▶ _RECORD EXCERPTS_:
※ ※ ※

(** The test on trace and determinant is the cut-off on the eigenvalues of
    the Gram matrix. *)
Lemma ill_conditioned_eigenvalues (g11 g12 g22 l_min l_max : Q) :
  0 <= l_min → l_min <= l_max → 0 < l_max →
  g11 + g22 == l_min + l_max → g11 * g22 - g12 * g12 == l_min * l_max →
  ill_conditioned g11 g12 g22 = true ↔ l_min <= rcond2 * l_max.
Proof.
  intros H0 Hle Hpos Htr Hdet. unfold ill_conditioned.
  rewrite Qle_bool_iff, Htr, Hdet.
  assert (0 < rcond2 ∧ rcond2 < 1) as Hr by (by vm_compute).
  generalize dependent rcond2. intros rho [Hr0 Hr1].
  assert (rho * ((l_min + l_max) * (l_min + l_max))
          - l_min * l_max * ((1 + rho) * (1 + rho))
          == (rho * l_max - l_min) * (l_max - rho * l_min)) as Hfac by ring.
  assert (0 < l_max - rho * l_min) as Hgap by nra.
  split; intros H; nra.
Qed.





(** The fit on a column that varies: two coefficients, and the trace drawn
    from them. *)
Lemma fitted_with_const (x_variable : string) (xs ys : list Q) :
  x_variable ≠ "const" → length xs = length ys → 0 < var xs →
  ∃ a b,
    fitted x_variable xs ys = Ok (a, b)
    ∧ a = (pinv_solve2 (replicate (length xs) 1) xs ys).1
    ∧ b = (pinv_solve2 (replicate (length xs) 1) xs ys).2
    ∧ ∃ x0 rest, xs = x0 :: rest
      ∧ trendline_trace x_variable xs ys
        = Ok (Trace (linspace (col_min x0 rest) (col_max x0 rest) 100)
                    (map (λ x, a + b * x)
                         (linspace (col_min x0 rest) (col_max x0 rest) 100))
                    "lines" "Trendline").
Proof.
  intros Hne Hlen Hvar.
  assert (xs ≠ []) as Hxs by (intros ->; by vm_compute in Hvar).
  pose proof (OLS_fit_with_const x_variable xs ys Hlen Hxs
                (safe_is_const_var xs Hvar)) as Hfit.
  destruct (fit_outcome x_variable xs ys _ _ Hne Hfit) as [Hfitted Htrace].
  eexists _, _. split; [exact Hfitted|]. split; [done|]. split; [done|].
  destruct xs as [|x0 rest]; [done|]. exists x0, rest. split; [done|].
  by apply Htrace.
Qed.





(** ** Sampling the range *)

Lemma linspace_length (start stop : Q) (num : nat) :
  length (linspace start stop num) = num.
Proof. unfold linspace. by rewrite length_map, length_seq. Qed.

Lemma linspace_lookup (start stop : Q) (num i : nat) (x : Q) :
  linspace start stop num !! i = Some x ↔
  (i < num)%nat
  ∧ x = inject_Z (Z.of_nat i)
        * ((stop - start) / inject_Z (Z.of_nat (num - 1))) + start.
Proof.
  unfold linspace. rewrite list_lookup_fmap, fmap_Some. split.
  - intros (j & Hj & ->). apply lookup_seq in Hj as [-> Hlt]. done.
  - intros [Hlt ->]. exists i. split; [|done]. by apply lookup_seq.
Qed.

Lemma linspace_ends (start stop : Q) (num : nat) :
  (1 < num)%nat →
  (∃ x, linspace start stop num !! 0%nat = Some x ∧ x == start)
  ∧ (∃ x, linspace start stop num !! (num - 1)%nat = Some x ∧ x == stop).
Proof.
  intros Hnum. split; eexists; (split; [apply linspace_lookup; split; [lia|done]|]).
  - cbn. ring.
  - assert (0 < inject_Z (Z.of_nat (num - 1))) as Hpos.
    { change 0 with (inject_Z 0). rewrite <- Zlt_Qlt. lia. }
    field. lra.
Qed.

Lemma linspace_step (start stop : Q) (num i : nat) (x x' : Q) :
  linspace start stop num !! i = Some x →
  linspace start stop num !! S i = Some x' →
  x' - x == (stop - start) / inject_Z (Z.of_nat (num - 1)).
Proof.
  rewrite !linspace_lookup. intros [Hi ->] [HSi ->].
  rewrite Nat2Z.inj_succ. unfold Z.succ. rewrite inject_Z_plus.
  assert (0 < inject_Z (Z.of_nat (num - 1))) as Hpos.
  { change 0 with (inject_Z 0). rewrite <- Zlt_Qlt. lia. }
  field. lra.
Qed.

Lemma linspace_within (start stop : Q) (num : nat) :
  (1 < num)%nat → start <= stop →
  Forall (λ x, start <= x ∧ x <= stop) (linspace start stop num).
Proof.
  intros Hnum Hle. apply Forall_lookup. intros i x Hx.
  apply linspace_lookup in Hx as [Hi ->].
  assert (0 < inject_Z (Z.of_nat (num - 1))) as Hpos.
  { change 0 with (inject_Z 0). rewrite <- Zlt_Qlt. lia. }
  assert (0 <= inject_Z (Z.of_nat i)) as Hi0.
  { change 0 with (inject_Z 0). rewrite <- Zle_Qle. lia. }
  assert (inject_Z (Z.of_nat i) <= inject_Z (Z.of_nat (num - 1))) as Hi1.
  { rewrite <- Zle_Qle. lia. }
  set (t := inject_Z (Z.of_nat i)) in *.
  set (m := inject_Z (Z.of_nat (num - 1))) in *.
  set (s := (stop - start) / m).
  assert (m * s == stop - start) as Hs by (unfold s; field; lra).
  assert (0 <= s) as Hs0.
  { unfold s. apply Qle_shift_div_l; [done|]. lra. }
  split.
  - pose proof (Qmult_le_0_compat t s Hi0 Hs0). lra.
  - pose proof (Qmult_le_compat_r t m s Hi1 Hs0). lra.
Qed.


(** ** Degenerate designs *)

Lemma OLS_fit_sizes (x_variable : string) (xs ys : list Q) :
  length xs ≠ length ys →
  OLS_fit ys (add_constant x_variable xs)
  = Raise (ValueError "endog and exog matrices are different sizes").
Proof.
  intros Hlen. unfold OLS_fit.
  assert (x_col (add_constant x_variable xs) = xs) as ->
    by (unfold add_constant; by destruct (safe_is_const xs)).
  assert ((length ys =? length xs)%nat = false) as ->
    by (apply Nat.eqb_neq; congruence).
  done.
Qed.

※ ※ ※

▶ _AIM OF THE EXERCISE_: Output the listing once more. Leave each word as it stands.

▶ _ANSWER BOX_:
(** The test on trace and determinant is the cut-off on the eigenvalues of
    the Gram matrix. *)
Lemma ill_conditioned_eigenvalues (g11 g12 g22 l_min l_max : Q) :
  0 <= l_min → l_min <= l_max → 0 < l_max →
  g11 + g22 == l_min + l_max → g11 * g22 - g12 * g12 == l_min * l_max →
  ill_conditioned g11 g12 g22 = true ↔ l_min <= rcond2 * l_max.
Proof.
  intros H0 Hle Hpos Htr Hdet. unfold ill_conditioned.
  rewrite Qle_bool_iff, Htr, Hdet.
  assert (0 < rcond2 ∧ rcond2 < 1) as Hr by (by vm_compute).
  generalize dependent rcond2. intros rho [Hr0 Hr1].
  assert (rho * ((l_min + l_max) * (l_min + l_max))
          - l_min * l_max * ((1 + rho) * (1 + rho))
          == (rho * l_max - l_min) * (l_max - rho * l_min)) as Hfac by ring.
  assert (0 < l_max - rho * l_min) as Hgap by nra.
  split; intros H; nra.
Qed.





(** The fit on a column that varies: two coefficients, and the trace drawn
    from them. *)
Lemma fitted_with_const (x_variable : string) (xs ys : list Q) :
  x_variable ≠ "const" → length xs = length ys → 0 < var xs →
  ∃ a b,
    fitted x_variable xs ys = Ok (a, b)
    ∧ a = (pinv_solve2 (replicate (length xs) 1) xs ys).1
    ∧ b = (pinv_solve2 (replicate (length xs) 1) xs ys).2
    ∧ ∃ x0 rest, xs = x0 :: rest
      ∧ trendline_trace x_variable xs ys
        = Ok (Trace (linspace (col_min x0 rest) (col_max x0 rest) 100)
                    (map (λ x, a + b * x)
                         (linspace (col_min x0 rest) (col_max x0 rest) 100))
                    "lines" "Trendline").
Proof.
  intros Hne Hlen Hvar.
  assert (xs ≠ []) as Hxs by (intros ->; by vm_compute in Hvar).
  pose proof (OLS_fit_with_const x_variable xs ys Hlen Hxs
                (safe_is_const_var xs Hvar)) as Hfit.
  destruct (fit_outcome x_variable xs ys _ _ Hne Hfit) as [Hfitted Htrace].
  eexists _, _. split; [exact Hfitted|]. split; [done|]. split; [done|].
  destruct xs as [|x0 rest]; [done|]. exists x0, rest. split; [done|].
  by apply Htrace.
Qed.





(** ** Sampling the range *)

Lemma linspace_length (start stop : Q) (num : nat) :
  length (linspace start stop num) = num.
Proof. unfold linspace. by rewrite length_map, length_seq. Qed.

Lemma linspace_lookup (start stop : Q) (num i : nat) (x : Q) :
  linspace start stop num !! i = Some x ↔
  (i < num)%nat
  ∧ x = inject_Z (Z.of_nat i)
        * ((stop - start) / inject_Z (Z.of_nat (num - 1))) + start.
Proof.
  unfold linspace. rewrite list_lookup_fmap, fmap_Some. split.
  - intros (j & Hj & ->). apply lookup_seq in Hj as [-> Hlt]. done.
  - intros [Hlt ->]. exists i. split; [|done]. by apply lookup_seq.
Qed.

Lemma linspace_ends (start stop : Q) (num : nat) :
  (1 < num)%nat →
  (∃ x, linspace start stop num !! 0%nat = Some x ∧ x == start)
  ∧ (∃ x, linspace start stop num !! (num - 1)%nat = Some x ∧ x == stop).
Proof.
  intros Hnum. split; eexists; (split; [apply linspace_lookup; split; [lia|done]|]).
  - cbn. ring.
  - assert (0 < inject_Z (Z.of_nat (num - 1))) as Hpos.
    { change 0 with (inject_Z 0). rewrite <- Zlt_Qlt. lia. }
    field. lra.
Qed.

Lemma linspace_step (start stop : Q) (num i : nat) (x x' : Q) :
  linspace start stop num !! i = Some x →
  linspace start stop num !! S i = Some x' →
  x' - x == (stop - start) / inject_Z (Z.of_nat (num - 1)).
Proof.
  rewrite !linspace_lookup. intros [Hi ->] [HSi ->].
  rewrite Nat2Z.inj_succ. unfold Z.succ. rewrite inject_Z_plus.
  assert (0 < inject_Z (Z.of_nat (num - 1))) as Hpos.
  { change 0 with (inject_Z 0). rewrite <- Zlt_Qlt. lia. }
  field. lra.
Qed.

Lemma linspace_within (start stop : Q) (num : nat) :
  (1 < num)%nat → start <= stop →
  Forall (λ x, start <= x ∧ x <= stop) (linspace start stop num).
Proof.
  intros Hnum Hle. apply Forall_lookup. intros i x Hx.
  apply linspace_lookup in Hx as [Hi ->].
  assert (0 < inject_Z (Z.of_nat (num - 1))) as Hpos.
  { change 0 with (inject_Z 0). rewrite <- Zlt_Qlt. lia. }
  assert (0 <= inject_Z (Z.of_nat i)) as Hi0.
  { change 0 with (inject_Z 0). rewrite <- Zle_Qle. lia. }
  assert (inject_Z (Z.of_nat i) <= inject_Z (Z.of_nat (num - 1))) as Hi1.
  { rewrite <- Zle_Qle. lia. }
  set (t := inject_Z (Z.of_nat i)) in *.
  set (m := inject_Z (Z.of_nat (num - 1))) in *.
  set (s := (stop - start) / m).
  assert (m * s == stop - start) as Hs by (unfold s; field; lra).
  assert (0 <= s) as Hs0.
  { unfold s. apply Qle_shift_div_l; [done|]. lra. }
  split.
  - pose proof (Qmult_le_0_compat t s Hi0 Hs0). lra.
  - pose proof (Qmult_le_compat_r t m s Hi1 Hs0). lra.
Qed.


(** ** Degenerate designs *)

Lemma OLS_fit_sizes (x_variable : string) (xs ys : list Q) :
  length xs ≠ length ys →
  OLS_fit ys (add_constant x_variable xs)
  = Raise (ValueError "endog and exog matrices are different sizes").
Proof.
  intros Hlen. unfold OLS_fit.
  assert (x_col (add_constant x_variable xs) = xs) as ->
    by (unfold add_constant; by destruct (safe_is_const xs)).
  assert ((length ys =? length xs)%nat = false) as ->
    by (apply Nat.eqb_neq; congruence).
  done.
Qed.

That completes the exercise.